New discovery may lead to improved drugs for Alzheimer's
Washington, Aug 22 : Massachusetts Institute of Technology researchers have
identified the structures of a protein key to Alzheimer's disease that may lead to
development of new drugs.
Two kinds of proteins amyloid and tau are key to Alzheimer's disease.
With the help of new computer-based technique, researchers Collin M. Stultz, Associate
Professor of Biomedical Engineering in the Department of Electrical Engineering and
Computer Science, and Austin Huang, an HST graduate student focused determined the
structure of tau protein.
"Tau is 'natively unfolded,' or floppy, so in solution it moves around a lot and can
adopt many different structures," Stultz said, much like the individual strands in a bowl
of cooked spaghetti. Contrast that to the vast majority of other proteins, whose
individual strands have similar structures, like the individual strands of uncooked
spaghetti.
"With a 'normal' protein, you can measure the lengths of individual molecules and the
average will be a pretty good description of any one," said Stultz.

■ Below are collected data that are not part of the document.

(* ===== verification/E2eeBuffers.v ===== *)
(** * Encryption between the stores

    Of [ct_ffi/src/runtime/ffi.rs]: the encryption of a frozen owned buffer into
    another one, and the calls that look at a message's one binary argument. *)
From stdpp Require Import gmap.
From S2P Require Import Prelude Bytes Text WampTypes RawFrame Handles OwnedBuffers FileSegments FfiErrors BinaryArguments Forwarding E2ee E2eeSessions.

(** ** Buffers *)
Section buffers.
Context `{AL : !AeadLib}.

(** [home]: the address and the capacity of the encrypted bytes. *)
Definition encrypt_e2ee_owned_buffer_inner (session_handle input_handle : Z) (key_id : option str) (cipher_code : Z)
    (nonce : list Z) (random : option (list Z)) (home : Z * Z) (s : E2eeState StoredE2eeKeyring) (buffers : BufferStore) :
    outcome Z Z * BufferStore :=
  if (session_handle <=? 0) || (input_handle <=? 0) || negb ((1 <=? cipher_code) && (cipher_code <=? 2))
  then (Err (error_code ERR_INVALID_ARGUMENT), buffers)
  else
    match borrow_frozen input_handle buffers with
    | Ok input =>
        let plaintext := frozen_bytes input in
        match reserve_frozen buffers with
        | (Ok reservation, buffers) =>
            match
              key ← session_key s session_handle key_id;
              if cipher_code =? 1 then encrypt_e2ee_payload key nonce plaintext
              else if cipher_code =? 2 then encrypt_e2ee_aes256_gcm_payload key random plaintext
              else Err ERR_INVALID_ARGUMENT
            with
            | Ok bytes => commit_reservation reservation (mkAllocation home.1 home.2 bytes) 0 (zlen bytes) buffers
            | Err code => (Err (error_code code), drop_reservation reservation buffers)
            | Panic => (Panic, drop_reservation reservation buffers)
            | NoFuel => (NoFuel, drop_reservation reservation buffers)
            end
        | (r, buffers) => (r, buffers)
        end
    | Err code => (Err code, buffers)
    | Panic => (Panic, buffers)
    | NoFuel => (NoFuel, buffers)
    end.

Definition ct_e2ee_session_encrypt_owned_buffer (session_handle : Z) (key_id : option (list Z)) (input_handle cipher_code : Z)
    (nonce : list Z) (random : option (list Z)) (home : Z * Z) (s : E2eeState StoredE2eeKeyring) (buffers : BufferStore) :
    outcome Z Z * BufferStore :=
  if (session_handle <=? 0) || (input_handle <=? 0) || negb ((1 <=? cipher_code) && (cipher_code <=? 2))
  then (Err (error_code ERR_INVALID_ARGUMENT), buffers)
  else
    match read_optional_str key_id with
    | Ok key_id => encrypt_e2ee_owned_buffer_inner session_handle input_handle key_id cipher_code nonce random home s buffers
    | _ => (Err (error_code ERR_INVALID_ARGUMENT), buffers)
    end.
End buffers.

(** ** The one binary argument of a message *)
Section arguments.
Context (base64_decode : list Z → option (list Z)) (messages : Messages StoredMessage).

Definition ct_message_single_binary_argument_length_wide (message_handle : Z) : outcome ErrorCode Z :=
  if message_handle <=? 0 then Err ERR_INVALID_ARGUMENT
  else
    message ← ok_or ERR_HANDLE_UNAVAILABLE (retain_allocation messages message_handle);
    if bool_decide (is_Some (sm_kwargs message)) then Err ERR_UNSUPPORTED
    else
      match sm_serializer message with
      | Json =>
          ok_or ERR_UNSUPPORTED (args ← sm_args message; canonical_json_single_binary_argument_length args)
      | _ => zlen <$> borrowed_e2ee_message_ciphertext message
      end.

Definition ct_message_decode_single_binary_argument_wide (message_handle : Z) : outcome ErrorCode (list Z) :=
  if message_handle <=? 0 then Err ERR_INVALID_ARGUMENT
  else
    message ← ok_or ERR_HANDLE_UNAVAILABLE (retain_allocation messages message_handle);
    if negb (bool_decide (sm_serializer message = Json)) || negb (sm_code message =? 68) ||
       bool_decide (is_Some (sm_kwargs message))
    then Err ERR_UNSUPPORTED
    else ok_or ERR_UNSUPPORTED (args ← sm_args message; decode_canonical_json_single_binary_argument base64_decode args).
End arguments.

(** ** A reservation *)
Lemma reserve_frozen_exact buffers r t : reserve_frozen buffers = (r, t) →
  (∃ h, r = Ok h ∧ (0 ≤ next_id buffers → 0 < h) ∧ table_get buffers h = None ∧ entries t = <[h := Reserved]> (entries buffers)) ∨
  (∃ e, r = Err e) ∧ entries t = entries buffers.
Proof.
  unfold reserve_frozen, buffer_insert, insert_resource, table_get, advance_resource.
  destruct (Z.eqb_spec (next_id buffers) 0); cbn [orb]; [|destruct (I32_MAX <? next_id buffers)].
  - cbn. intros [= <- <-]. right. by split; [eexists|].
  - cbn. intros [= <- <-]. right. by split; [eexists|].
  - destruct (entries buffers !! next_id buffers) eqn:E; cbn; intros [= <- <-]; [right; by split; [eexists|]|left].
    eexists. split_and!; [done|lia|done|done].
Qed.

(** ** Property *)

(** a frozen buffer is encrypted into another: on every outcome each handle
    that was live keeps what it was, the input's included; without success the
    store's handles are those before.  On success the answer is a handle that
    was free, of a frozen buffer whose octets the same session decrypts, under
    the same key, to the octets of the input. *)
Theorem owned_buffer_encryption_exact `{AL : !AeadLib} `{AW : !AeadLaws AL} h key_id input cipher_code nonce random home s buffers :
  0 ≤ next_id buffers → zlen nonce = E2EE_NONCE_LEN → random_nonce random →
  let '(r, buffers') := ct_e2ee_session_encrypt_owned_buffer h key_id input cipher_code nonce random home s buffers in
  (∀ other x, table_get buffers other = Some x → table_get buffers' other = Some x) ∧
  match r with
  | Ok handle =>
      table_get buffers handle = None ∧
      ∃ plain sealed,
        borrow_frozen input buffers = Ok plain ∧ borrow_frozen handle buffers' = Ok sealed ∧
        (if cipher_code =? 1 then ct_e2ee_session_decrypt h key_id (Some (frozen_bytes sealed)) s
         else ct_e2ee_session_decrypt_aes256gcm h key_id (Some (frozen_bytes sealed)) s) = Ok (E2eeOctets (frozen_bytes plain))
  | _ => entries buffers' = entries buffers
  end.
Proof.
  intros Hnext Hn Hr. unfold ct_e2ee_session_encrypt_owned_buffer, encrypt_e2ee_owned_buffer_inner.
  destruct (_ || _ || _) eqn:Eg; [done|]. apply orb_false_iff in Eg as [[Eh Ei]%orb_false_iff Ec%negb_false_iff].
  destruct (read_optional_str key_id) as [id| | |] eqn:Eid; try done.
  destruct (borrow_frozen input buffers) as [plain| | |] eqn:Ein; try done.
  destruct (reserve_frozen buffers) as [res t] eqn:Eres. apply reserve_frozen_exact in Eres as [(res' & -> & Hpos & Hfree & Ht)|[[e ->] Ht]].
  2: { split; [|done]. intros other x. unfold table_get. by rewrite Ht. }
  assert (∀ v other x, table_get buffers other = Some x → <[res' := v]> (entries t) !! other = Some x) as Hkeep.
  { intros v other x Hx. rewrite Ht, insert_insert_eq, lookup_insert_ne; [done|]. intros ->. congruence. }
  assert (delete res' (entries t) = entries buffers) as Hdrop by (rewrite Ht; by apply delete_insert_id).
  destruct (key ← session_key s h id; _) as [bytes|code| |] eqn:Es;
    [|split; [intros other x; unfold table_get; cbn; by rewrite Hdrop|exact Hdrop]..].
  unfold commit_reservation. cbn [storage]. zlen_facts. rewrite !(proj2 (Z.leb_le _ _)) by lia. cbn [andb negb].
  assert (table_get t res' = Some Reserved) as -> by (unfold table_get; by rewrite Ht, lookup_insert_eq).
  split; [intros other x; apply Hkeep|]. split; [done|].
  exists plain, (mkFrozen (mkAllocation home.1 home.2 bytes) (zlen bytes) 0 (zlen bytes)). split; [done|].
  assert (frozen_bytes (mkFrozen (mkAllocation home.1 home.2 bytes) (zlen bytes) 0 (zlen bytes)) = bytes) as ->
    by (unfold frozen_bytes; cbn; by rewrite sub_bytes_full).
  split.
  { unfold borrow_frozen. rewrite (proj2 (Z.leb_gt _ _)) by (by apply Hpos).
    unfold buffer_frozen, table_get, set_storage. cbn. by rewrite lookup_insert_eq. }
  unfold ct_e2ee_session_decrypt, ct_e2ee_session_decrypt_aes256gcm, with_session_key. rewrite Eh, Eid.
  cbn [mbind outcome_bind read_required_bytes ok_or]. apply bind_Ok_inv in Es as (key & -> & Es). cbn [mbind outcome_bind].
  destruct (cipher_code =? 1).
  - apply salsa_payload_roundtrip in Es as (_ & -> & _); [done|done].
  - destruct (cipher_code =? 2); [|done]. apply gcm_payload_roundtrip in Es as (_ & -> & _); [done|done].
Qed.

Definition demo_buffers : BufferStore :=
  mkTable 2 {[ 1 := FrozenStorage (mkFrozen (mkAllocation 4096 2 [5; 6]) 2 0 2) ]}.

Lemma owned_buffer_encryption_exact_witness :
  ∃ buffers', ct_e2ee_session_encrypt_owned_buffer (AL := DemoAead) 1 None 1 1 (replicate 24 3) None (8192, 42) demo_sessions demo_buffers
    = (Ok 2, buffers') ∧ table_get buffers' 1 = table_get demo_buffers 1.
Proof.
  pose proof (owned_buffer_encryption_exact (AL := DemoAead) 1 None 1 1 (replicate 24 3) None (8192, 42) demo_sessions demo_buffers
    ltac:(vm_compute; discriminate) ltac:(reflexivity) ltac:(by intros n [=])) as H.
  destruct (ct_e2ee_session_encrypt_owned_buffer (AL := DemoAead) 1 None 1 1 (replicate 24 3) None (8192, 42) demo_sessions demo_buffers)
    as [r buffers'] eqn:E.
  exists buffers'. split; [vm_compute in E; injection E as <- <-; reflexivity|].
  destruct H as [H _]. apply H. reflexivity.
Defined.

Tau molecules, however, "are all over the place - they're so diverse that it's
difficult to get one measurement that describes all of the possible structures."
Using the new technique called Energy-minima Mapping and Weighting (EMW), they asked a
computer to come up with all possible structures of tau that are consistent with an
average set of experimental data.
"We generated lots and lots of structures for both normal tau and a mutant form"
associated with an increased risk for Alzheimer's, Stultz said.
By comparing the two sets, the researchers found one structure that was more common in
the mutant form, and therefore likely to "play a role in the pathologic process." That
structure, in turn, could then become the target for a new drug.
The study appears in PLoS Computational Biology.